— За дело! — зло огрызнулся Роська. — И еще отметелю! А вернемся в крепость…
— Тихо, тихо, тихо! — остановил его Мишка. — Артюш, я же спросил: что бы ты делал на моем месте?
— Не знаю! — ответил Артемий таким вызывающим тоном, словно не сознавался в собственной несостоятельности, а в чем-то уличал Мишку. — Мы тебя… мы к тебе… в общем, ты знаешь такое, что нам неизвестно, вот мы и ждем… а ты ничего не делаешь. — И тут же, противореча сам себе, добавил: — Ушел бы от Корнея! Сжег бы крепость и всю Младшую стражу увел бы за собой. Что б знали…
— Понятно. — Мишка кивнул. — А идти куда? К Свояте на дудке играть? Мальчишки сопливые больше никому не нужны.
— Не к Свояте, а к Никифору Палычу! — ответил вместо Артемия Роська. — Крепость, конечно, жечь незачем, но уходить надо. Мы со своими самострелами такую ладейную рать устроим, да хоть на нурманов иди! А не захочет Никифор с Корнеем ссориться, так нас Ходок возьмет. Мы в пять десятков самострелов любую ладью захватим, сами себе хозяевами станем и — гуляй, не хочу!

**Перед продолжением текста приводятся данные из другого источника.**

(* ===== verification/Agent.v ===== *)
(** * The agent: gateway, configuration, identity and registration ([internal/agent])

    Of [gateway.go]: the route table the gateway builds from its configuration, the route each request takes, and
    what the gateway adds to the agent's registration.  [sort.Slice] is not stable: the model takes
    any ordering of the routes by falling path length.

    The gateway comes first; configuration, identity and registration ([agent.go], [upstream.go]) are the
    second part. *)

From S2P Require Import Prelude Http HubConfig FilePath FileSys FileShare SessionState.
From S2P Require Url HubStart.
From Stdlib Require Import ZArith Lia Ascii String.
From stdpp Require Import base sorting gmap strings list fin_maps.

Record gatewayRoute := GatewayRoute { gr_Path : string; gr_Target : Z }.
Record gatewayConfig := GatewayConfig { gw_Port : Z; gw_Routes : list gatewayRoute }.

Record serviceDescriptor := ServiceDescriptor {
  svc_Port : Z; svc_Name : string; svc_Proto : string; svc_Description : string
}.

Definition longer (a b : gatewayRoute) : Prop := (slen (gr_Path b) <= slen (gr_Path a))%Z.
#[export] Instance longer_dec : RelDecision longer.
Proof. intros a b. unfold longer. apply _. Defined.
#[export] Instance longer_trans : Transitive longer.
Proof. intros a b c. unfold longer. lia. Qed.
#[export] Instance longer_total : Total longer.
Proof. intros a b. unfold longer. lia. Qed.

(** What [sort.Slice] with "longer path first" may do. *)
Class RouteSort := {
  sort_routes : list gatewayRoute -> list gatewayRoute;
  sort_routes_perm l : sort_routes l ≡ₚ l;
  sort_routes_sorted l : StronglySorted longer (sort_routes l)
}.
#[export, refine] Instance merge_route_sort : RouteSort | 100 := { sort_routes := merge_sort longer }.
Proof.
  - intros l. apply merge_sort_Permutation.
  - intros l. apply StronglySorted_merge_sort; apply _.
Defined.

Section gateway.
  Context {RS : RouteSort}.

(** The compiled table, or nothing to serve.  [host_ok]: the target URL parses, which depends on
    the target host only. *)
Definition compile (host_ok : bool) (cfg : option gatewayConfig) : list gatewayRoute :=
  match cfg with
  | None => []
  | Some cfg =>
      if (gw_Port cfg =? 0)%Z || (length (gw_Routes cfg) =? 0)%nat then []
      else if host_ok then sort_routes (gw_Routes cfg) else []
  end.

(** The target port of a request, or 502. *)
Definition route (compiled : list gatewayRoute) (path : string) : option Z :=
  gr_Target <$> find_first (fun r => has_prefix path (gr_Path r)) compiled.

Definition gatewayServiceDescriptors (cfg : option gatewayConfig) : list serviceDescriptor * list Z :=
  match cfg with
  | None => ([], [])
  | Some cfg =>
      if (gw_Port cfg =? 0)%Z then ([], [])
      else ([ServiceDescriptor (gw_Port cfg) "gateway" "http" "Path-based reverse proxy"], [gw_Port cfg])
  end.
(** The management proxy: a request reaches an agent exactly when it names a machine and an
    action, the caller may manage that machine, the machine is connected and the write succeeds;
    then one message goes to the machine's current control connection, and the caller is answered
    with the first response to that very request, or told that none came. *)
Theorem agents_proxy_exact auth now ae s r :
  let '(sent, reply) := handleAdminAgents auth now ae s r in
  (forall c m, Send c m ∈ sent <->
     exists machineName action key p e,
       splitn2 (trim_prefix (r_Path r) "/api/admin/agents/") "/" = [machineName; action] /\
       r_Method r <> "OPTIONS" /\ machineName <> "" /\ action <> "" /\
       may_manage auth now (tokenFromRequest r) machineName /\
       resolveName s machineName = Some (key, p, e) /\ me_ControlWS e = Some c /\
       ae_writable ae = true /\ m = mgmtRequest (hexText (ae_rand ae)) action r) /\
  (length sent <= 1)%nat /\
  (forall data, reply = AgentsResponse data <->
     sent <> [] /\ awaited (hexText (ae_rand ae)) (ae_delivered ae) = Some data).
Proof.
  unfold handleAdminAgents.
  pose proof (canManage_iff auth now (tokenFromRequest r)) as Hmay. set (parts := splitn2 _ "/").
  assert (forall rep P, (forall data, rep <> AgentsResponse data) -> (forall c m, ~ P c m) ->
    (forall c m, Send c m ∈ [] <-> P c m) /\ (length (@nil output) <= 1)%nat /\
    forall data, rep = AgentsResponse data <-> @nil output <> [] /\
      awaited (hexText (ae_rand ae)) (ae_delivered ae) = Some data) as Hnil.
  { intros rep P Hr HP. split_and!; [|cbn; lia|naive_solver].
    intros c m. split; [intros Hin; by apply elem_of_nil in Hin|intros Hp; by destruct (HP c m)]. }
  destruct (bool_decide_reflect (r_Method r = "OPTIONS")); [refused Hnil Hmay|].
  destruct parts as [|machineName [|action more]] eqn:Hparts; [refused Hnil Hmay| |].
  { destruct (_ && _); [|refused Hnil Hmay]. apply Hnil; [apply presence_no_response|].
    intros c m (? & ? & ? & ? & ? & E & _). congruence. }
  destruct (bool_decide_reflect (machineName = "")); [refused Hnil Hmay|].
  destruct (bool_decide_reflect (action = "")); [refused Hnil Hmay|]. cbn [orb].
  destruct (canManage auth now (tokenFromRequest r) machineName) eqn:Hcan; [|refused Hnil Hmay].
  apply Hmay in Hcan. cbn [negb].
  destruct (resolveName s machineName) as [[[key p] e]|] eqn:Hres; [|refused Hnil Hmay].
  destruct (me_ControlWS e) as [control|] eqn:Hc; [|refused Hnil Hmay].
  destruct (ae_writable ae) eqn:Hw; [|refused Hnil Hmay].
  assert (more = []) as ->.
  { unfold parts, splitn2 in Hparts. destruct (cut _ _) as [[? ?]|]; congruence. }
  assert (forall c m, Send c m ∈ [Send control (mgmtRequest (hexText (ae_rand ae)) action r)] <->
    exists machineName action key p e, parts = [machineName; action] /\ r_Method r <> "OPTIONS" /\
      machineName <> "" /\ action <> "" /\ may_manage auth now (tokenFromRequest r) machineName /\
      resolveName s machineName = Some (key, p, e) /\ me_ControlWS e = Some c /\ ae_writable ae = true /\
      m = mgmtRequest (hexText (ae_rand ae)) action r) as Hsent.
  { intros c m. rewrite list_elem_of_singleton. split.
    - intros [= -> ->]. exists machineName, action, key, p, e. by rewrite Hparts, Hw.
    - intros (mn & ac & k & q & e' & Hp & _ & _ & _ & _ & Hr & Hc' & _ & ->). congruence. }
  rewrite Hparts, Hw in Hsent.
  destruct (awaited _ _) as [data|] eqn:Haw; (split; [exact Hsent|split; [cbn; lia|]]);
    intros data'; split; [intros [= <-]|intros [_ [= ->]]| |intros [_ ?]]; done.
Qed.
Definition UpgradeUDP (env : upgradeEnv) (b : bind) (token : list Z) : list bindOut * bool * bind :=
  if negb (length token =? tokenLen)%nat then ([], false, b)
  else match ue_addr env with
  | None => ([], false, b)
  | Some addr =>
      if negb (ue_listen env) then ([], false, b)
      else if negb (ue_write env) then ([], false, b)
      else
        let out := [UDPOut addr (token ++ probeWord)] in
        match ue_reply env with
        | None => (out, false, b)
        | Some reply =>
            let buf := take 1500 reply in
            if negb (length buf =? tokenLen + length readyWord)%nat ||
               negb (bool_decide (drop tokenLen buf = readyWord)) then (out, false, b)
            else if negb (bool_decide (take tokenLen buf = token)) then (out, false, b)
            else (out, true, set_udp (set_times b (ue_now env) (b_lastUDPSend b)) true (Some addr) token true)
        end
  end.

(** A send on a channel of the given capacity that drops when the channel is full. *)
Definition offer {X} (cap : nat) (x : X) (ch : list X) : list X :=
  if (length ch <? cap)%nat then ch ++ [x] else ch.
Definition deliver (b : bind) (datagram : list Z) : bind :=
  set_recv b (offer (b_bufSize b) datagram (b_RecvCh b)).

(** One datagram read by [udpReader], into its buffer of 1500 bytes. *)
Definition udpRead (now : Z) (b : bind) (addr : udpAddr) (data : list Z) : bind :=
  let buf := take 1500 data in
  let n := length buf in
  if bool_decide (b_udpHubAddr b = Some addr) then
    let b := set_times b now (b_lastUDPSend b) in
    if (n <=? tokenLen + HeaderLen)%nat then b
    else if negb (nth tokenLen buf 0 =? Magic)%Z then b
    else deliver b (drop (tokenLen + HeaderLen) buf)
  else if (20 <=? n)%nat && (uint32_of (drop 4 buf) =? stunMagicCookie)%Z then
    set_chans b (offer 2 buf (b_stunCh b)) (b_punchCh b)
  else if bool_decide (buf = directProbeMsg) then
    let b := set_direct b (Some addr) (b_directActive b) in
    set_chans b (b_stunCh b) (offer 1 addr (b_punchCh b))
  else if bool_decide (b_directAddr b = Some addr) then
    let b := set_times b now (b_lastUDPSend b) in
    if (n <=? HeaderLen)%nat || negb (nth 0 buf 0 =? Magic)%Z then b
    else deliver b (drop HeaderLen buf)
  else b.

(** ** Discovery and hole punching *)

(** The datagrams [udpReader] reads while another operation waits. *)
Abbreviation reads := (list (Z * udpAddr * list Z)).
Definition udpReads (l : reads) (b : bind) : bind :=
  fold_left (fun b r => udpRead r.1.1 b r.1.2 r.2) l b.

(** [STUNDiscover]: [server] is the address the STUN server's name resolves to, and [arrived] what
    is read until the response is taken or the time is out. *)
Definition STUNDiscover (txID : option (list Z)) (server : option udpAddr) (written : bool) (arrived : reads)
    (b : bind) : list bindOut * stunResult * bind :=
  if negb (b_udpConn b) then ([], StunError "no UDP socket for STUN", b)
  else match txID, server with
  | Some txID, Some server =>
      if written then
        let out := [UDPOut server (stunRequest txID)] in
        let b := udpReads arrived b in
        match b_stunCh b with
        | resp :: rest => (out, parseSTUNResponse resp txID, set_chans b rest (b_punchCh b))
        | [] => (out, StunError "STUN timeout", b)
        end
      else ([], StunError "STUN send", b)
  | None, _ => ([], StunError "generate STUN txID", b)
  | _, None => ([], StunError "resolve STUN server", b)
  end.

(** What the loop of [AttemptDirect] selects, interleaved with what is read. *)
Inductive punchEvent :=
  | PunchTimeout
  | PunchTick (written : bool)
  | PunchSignal
  | PunchRead (now : Z) (addr : udpAddr) (data : list Z).

(** The [option bool] is the result: [None] while the loop runs. *)
Fixpoint punchLoop (peer : udpAddr) (b : bind) (evs : list punchEvent) : list bindOut * option bool * bind :=
  match evs with
  | [] => ([], None, b)
  | PunchTimeout :: _ => ([], Some false, b)
  | PunchTick written :: evs =>
      let '(out, res, b) := punchLoop peer b evs in
      ((if written then [UDPOut peer directProbeMsg] else []) ++ out, res, b)
  | PunchSignal :: evs =>
      match b_punchCh b with
      | actual :: rest => ([], Some true, set_direct (set_chans b (b_stunCh b) rest) (Some actual) true)
      | [] => punchLoop peer b evs
      end
  | PunchRead now addr data :: evs => punchLoop peer (udpRead now b addr data) evs
  end.

Definition AttemptDirect (peerAddr : option udpAddr) (evs : list punchEvent) (b : bind)
    : list bindOut * option bool * bind :=
  match peerAddr with
  | None => ([], Some false, b)
  | Some peer =>
      if negb (b_udpConn b) then ([], Some false, b)
      else punchLoop peer (set_chans b (b_stunCh b) []) evs
  end.

(** ** The device's side *)

Definition Open (b : bind) : bind := set_life b false true.

Definition Close (b : bind) : bind :=
  let b := if b_open b then set_life b true false else b in
  let b := if b_udpConn b then set_udp b false (b_udpHubAddr b) (b_udpToken b) false else b in
  set_direct b None false.

Inductive received := Received (data : list Z) | BindClosed | Blocked.

(** One call of the receive function with a buffer of [room] bytes; [closedFirst] is the choice of
    [select] when both channels are ready. *)
Definition receiveFunc (closedFirst : bool) (room : nat) (b : bind) : received * bind :=
  match b_RecvCh b with
  | data :: rest =>
      if b_closed b && closedFirst then (BindClosed, b)
      else (Received (take room data), set_recv b rest)
  | [] => if b_closed b then (BindClosed, b) else (Blocked, b)
  end.

(** ** The WebSocket reader of client and agent ([wsReader]) *)

(** A binary message: what is written back, and whether a keepalive response is signalled. *)
Definition wsBinary (b : bind) (data : list Z) : list bindOut * bool * bind :=
  match ParseHeader data with
  | None => ([], false, b)
  | Some h =>
      if (h_flags h =? FlagControl)%Z then
        match h_payload h with
        | 1%Z :: _ => ([SendControlFrame b [2%Z]], false, b)
        | 2%Z :: _ => ([], true, b)
        | _ => ([], false, b)
        end
      else ([], false, deliver b (h_payload h))
  end.

Record controlMessage := ControlMessage {
  cm_Type : string;
  cm_Message : string;
  cm_Token : string;
  cm_Port : Z;
  cm_Host : string
}.

Inductive task := GoDirectUpgrade | GoAttemptDirect (peer : string).

(** [add] of [tryUDPUpgrade]. *)
Definition addCandidate (l : list string) (h : string) : list string :=
  if (h <>s "") && negb (bool_decide (h ∈ l)) then l ++ [h] else l.

(** The hosts a client tries: the offered one, the hub's address on the WebSocket, and the hub URL's
    host ([None] when the URL does not parse). *)
Definition upgradeCandidates (host peerIP : string) (urlHost : option string) : list string :=
  let l := addCandidate (addCandidate [] host) peerIP in
  match urlHost with Some h => addCandidate l h | None => l end.

(** [net h port]: what an upgrade to that address meets. *)
Fixpoint tryUpgrades (net : string -> Z -> upgradeEnv) (port : Z) (token : list Z) (hosts : list string) (b : bind)
    : list bindOut * bind :=
  match hosts with
  | [] => ([], b)
  | h :: hosts =>
      let '(out, ok, b) := UpgradeUDP (net h port) b token in
      if ok then (out, b)
      else let '(out', b) := tryUpgrades net port token hosts b in (out ++ out', b)
  end.

Definition clientUDPUpgrade (net : string -> Z -> upgradeEnv) (peerIP : string) (urlHost : option string)
    (tokenHex : string) (port : Z) (host : string) (b : bind) : list bindOut * bind :=
  match hex_decode (bytes tokenHex) with
  | None => ([], b)
  | Some token => tryUpgrades net port token (upgradeCandidates host peerIP urlHost) b
  end.

Definition agentUDPUpgrade (net : string -> Z -> upgradeEnv) (urlHost : option string)
    (tokenHex : string) (port : Z) (host : string) (b : bind) : list bindOut * bind :=
  match (if host =s "" then urlHost else Some host) with
  | None => ([], b)
  | Some host =>
      match hex_decode (bytes tokenHex) with
      | None => ([], b)
      | Some token => let '(out, _, b) := UpgradeUDP (net host port) b token in (out, b)
      end
  end.

(** A text message: [upgrade] is the upgrade of the side that reads, and the last component whether
    the session is over, for the agent. *)
Definition wsText (agent : bool) (upgrade : string -> Z -> string -> bind -> list bindOut * bind) (b : bind)
    (msg : option controlMessage) : list bindOut * list task * bind * bool :=
  match msg with
  | None => ([], [], b, false)
  | Some msg =>
      if cm_Type msg =s "udp-offer" then
        if b_udpActive b then ([], [], b, false)
        else let '(out, b) := upgrade (cm_Token msg) (cm_Port msg) (cm_Host msg) b in
             (out, if b_udpActive b then [GoDirectUpgrade] else [], b, false)
      else if cm_Type msg =s "peer-endpoint" then
        if b_udpActive b && negb (b_directActive b) then ([], [GoAttemptDirect (cm_Message msg)], b, false)
        else ([], [], b, false)
      else if agent && (cm_Type msg =s "session-end") then ([], [], b, true)
      else ([], [], b, false)
  end.

(** ** The session keepalive ([StartSessionKeepalive]) *)

Definition KeepaliveInterval : Z := (30 * 1000000000)%Z.
Definition KeepaliveTimeout : Z := (45 * 1000000000)%Z.

Record keepalive := Keepalive { ka_waiting : bool; ka_lastReqAt : Z }.
Definition newKeepalive : keepalive := Keepalive false 0.

Inductive kaEvent := KaStop | KaTick (now : Z) (written : bool) | KaResp.
Inductive kaState := KaRunning (k : keepalive) | KaExited | KaClosed.

(** One round of the loop; [KaClosed] is the call of [closeFn]. *)
Definition kaStep (timeout : Z) (k : keepalive) (e : kaEvent) : kaState :=
  match e with
  | KaStop => KaExited
  | KaTick now written =>
      if ka_waiting k && (timeout <=? now - ka_lastReqAt k)%Z then KaClosed
      else if written then KaRunning (Keepalive true now) else KaExited
  | KaResp => KaRunning (Keepalive false (ka_lastReqAt k))
  end.
Fixpoint kaRun (timeout : Z) (k : keepalive) (evs : list kaEvent) : kaState :=
  match evs with
  | [] => KaRunning k
  | e :: evs => match kaStep timeout k e with KaRunning k => kaRun timeout k evs | st => st end
  end.
Lemma showSpec_trimmed s : spec_ok s -> trim_space (showSpec s) = showSpec s.
Proof.
  intros [Hp _ _ (Hd & _)]. destruct (Itoa_head (svc_Port s)) as (c & l & Hc & Hdig); [lia|].
  assert (exists d k, rev (bytes (showSpec s)) = d :: k /\ is_space d = false) as (d & k & Hr & Hsp).
  { unfold showSpec. rewrite !bytes_app, !rev_app_distr.
    destruct (rev (bytes (svc_Description s))) as [|d k] eqn:E.
    - by eexists _, _.
    - eexists d, _. split; [done|]. by apply (trimmed_last _ _ _ Hd E). }
  apply (trim_space_edges _ c (l ++ bytes (":" +:+ svc_Name s +:+ ":" +:+ svc_Description s)) d k);
    [|by apply digit_no_space|done|done].
  unfold showSpec. by rewrite bytes_app, Hc.
Qed.

Lemma parse_showSpec s : spec_ok s -> parsePortSpec (showSpec s) = Some s.
Proof.
  intros [Hp Hpr (Hn & Hcn & _) (Hd & _)]. unfold parsePortSpec, splitn3, showSpec.
  change (":" +:+ svc_Name s +:+ ":" +:+ svc_Description s) with (String ":" (svc_Name s +:+ String ":" (svc_Description s))).
  assert ((":"%char : ascii) ∉ bytes (Itoa (svc_Port s))) as Hi by (by apply Itoa_no; [lia|]).
  rewrite !cut_byte by done. cbn [nth length Nat.leb Nat.eqb].
  assert (trim_space (Itoa (svc_Port s)) = Itoa (svc_Port s)) as ->.
  { apply trim_with_none, forallb_forall. intros c Hc%list_elem_of_In. apply negb_true_iff, digit_no_space.
    unfold Itoa in Hc. rewrite (proj2 (Z.ltb_ge (svc_Port s) 0)) in Hc by lia. by apply FormatUint_digit in Hc; [|lia]. }
  rewrite Atoi_Itoa by lia. rewrite (proj2 (Z.ltb_ge (svc_Port s) 1)), (proj2 (Z.ltb_ge 65535 (svc_Port s))) by lia.
  cbn [orb]. rewrite Hn, Hd. destruct s. cbn in *. by subst.
Qed.

Lemma split_on_app c l m : c ∉ l -> Url.split_on c (l ++ c :: m) = l :: Url.split_on c m.
Proof.
  induction l as [|d l IH]; cbn; [by rewrite Ascii.eqb_refl|]. rewrite not_elem_of_cons. intros [Hd Hl].
  destruct (Ascii.eqb_spec d c) as [->|]; [done|]. by rewrite IH.
Qed.

Lemma split_concat l :
  l <> [] -> Forall (fun s => (","%char : ascii) ∉ bytes s) l ->
  Url.split_on "," (bytes (String.concat "," l)) = map bytes l.
Proof.
  induction l as [|s [|t l] IH]; intros Hne Hall; [done|..]; apply Forall_cons in Hall as [Hs Hl].
  - cbn. by apply Url.split_on_none.
  - change (String.concat "," (s :: t :: l)) with (s +:+ String "," (String.concat "," (t :: l))).
    rewrite bytes_app. change (bytes (String "," (String.concat "," (t :: l)))) with (","%char :: bytes (String.concat "," (t :: l))).
    rewrite split_on_app by done. by rewrite IH.
Qed.

(** Port specifications read back as the services they were written for. *)
Theorem parsePortSpecs_roundtrip l :
  l <> [] -> Forall spec_ok l -> parsePortSpecs (String.concat "," (map showSpec l)) = l.
Proof.
  intros Hne Hall. unfold parsePortSpecs. rewrite split_concat.
  - clear Hne. induction Hall as [|s l Hs Hl IH]; [done|]. cbn [map]. rewrite of_bytes_bytes. cbn [omap list_omap].
    rewrite showSpec_trimmed, parse_showSpec by done. rewrite bool_decide_false; [by f_equal|].
    intros E. destruct (Itoa_head (svc_Port s)) as (c & k & Hc & _); [destruct Hs as [[? ?]]; lia|].
    apply (f_equal bytes) in E. unfold showSpec in E. by rewrite bytes_app, Hc in E.
  - by destruct l.
  - apply Forall_map, (Forall_impl _ _ _ Hall). apply showSpec_no_comma.
Qed.

(** ** Loading *)

Section load.
  Context {AC : AgentCodec} (LookupToken : string -> string).

(** What a loaded machine satisfies. *)
Record machine_ok (hub token : string) (m : machineConfig) : Prop := {
  mo_name : mc_Name m <> "";
  mo_target : mc_Target m <> "";
  mo_services : mc_Services m <> [];
  mo_ports : mc_Ports m = [] -> forall s, s ∈ mc_Services m -> svc_Port s = 0%Z;
  mo_token : mc_Token m = "" -> token = "" /\ LookupToken hub = ""
}.

Lemma portsFromServices_nil l : portsFromServices l = [] -> forall s, s ∈ l -> svc_Port s = 0%Z.
Proof.
  intros E s Hs. destruct (decide (svc_Port s = 0%Z)) as [|Hne]; [done|]. exfalso.
  assert (svc_Port s ∈ portsFromServices l) as Hin by (apply portsFrom_spec; set_solver).
  rewrite E in Hin. by apply elem_of_nil in Hin.
Qed.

— Так. Значит, двое — за бунт, — подвел итог Мишка. — А ты, Демьян? Что бы ты на моем месте делал?
— Я на твоем месте уже побыл… немножко, когда дед велел мне старшинство принять. И мне не понравилось, больно хлопотно, я и от городового боярства-то обалдел, а тут вообще все на себе тащить. Не-а, братец, давай-ка сам разбирайся. Я тебя когда-нибудь подводил? Нет, не подводил! И сейчас не подведу, а думай ты сам. Варлам, кстати, на коня твоего глаз было положил. Негоже, говорит, рядовому на таком коне ездить. Ну я ему объяснил, пока ты дрых… — Демка изобразил свою «фирменную» мрачную ухмылку. — Больше почему-то не хочет Зверя себе забирать. Так что спину прикрою, можешь рассчитывать, но уходить мне чего-то неохота. Дом бросать, родителей, Кузьку… Не, не хочу.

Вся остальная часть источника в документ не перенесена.